▶ Required action
The expected output is the exact lines from the one containing "(** [String.prototype.toLowerCase], on" through the end of the data, inclusive, and nothing else.

▶ Material provided
'''

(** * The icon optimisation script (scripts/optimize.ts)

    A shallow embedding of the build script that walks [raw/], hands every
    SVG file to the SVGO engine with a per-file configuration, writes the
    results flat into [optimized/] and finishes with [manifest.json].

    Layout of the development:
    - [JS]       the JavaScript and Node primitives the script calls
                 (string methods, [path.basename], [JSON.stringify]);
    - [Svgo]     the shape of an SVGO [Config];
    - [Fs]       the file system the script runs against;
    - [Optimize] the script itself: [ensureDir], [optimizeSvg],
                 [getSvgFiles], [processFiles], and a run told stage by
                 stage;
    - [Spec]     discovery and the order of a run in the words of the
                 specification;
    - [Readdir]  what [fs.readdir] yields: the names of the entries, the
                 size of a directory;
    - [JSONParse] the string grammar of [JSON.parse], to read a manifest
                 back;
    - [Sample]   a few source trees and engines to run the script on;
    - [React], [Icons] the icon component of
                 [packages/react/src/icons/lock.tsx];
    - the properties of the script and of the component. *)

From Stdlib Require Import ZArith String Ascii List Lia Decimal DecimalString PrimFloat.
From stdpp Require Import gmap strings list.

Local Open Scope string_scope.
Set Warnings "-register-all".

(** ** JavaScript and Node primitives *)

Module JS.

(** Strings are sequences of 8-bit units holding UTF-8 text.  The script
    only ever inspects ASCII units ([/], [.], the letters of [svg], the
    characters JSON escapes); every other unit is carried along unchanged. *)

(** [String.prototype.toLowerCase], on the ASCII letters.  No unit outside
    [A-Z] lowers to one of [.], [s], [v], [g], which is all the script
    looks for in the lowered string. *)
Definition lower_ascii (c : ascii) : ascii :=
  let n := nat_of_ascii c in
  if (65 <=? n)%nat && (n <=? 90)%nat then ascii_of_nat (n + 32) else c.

'''

▶ Response
(** [String.prototype.toLowerCase], on the ASCII letters.  No unit outside
    [A-Z] lowers to one of [.], [s], [v], [g], which is all the script
    looks for in the lowered string. *)
Definition lower_ascii (c : ascii) : ascii :=
  let n := nat_of_ascii c in
  if (65 <=? n)%nat && (n <=? 90)%nat then ascii_of_nat (n + 32) else c.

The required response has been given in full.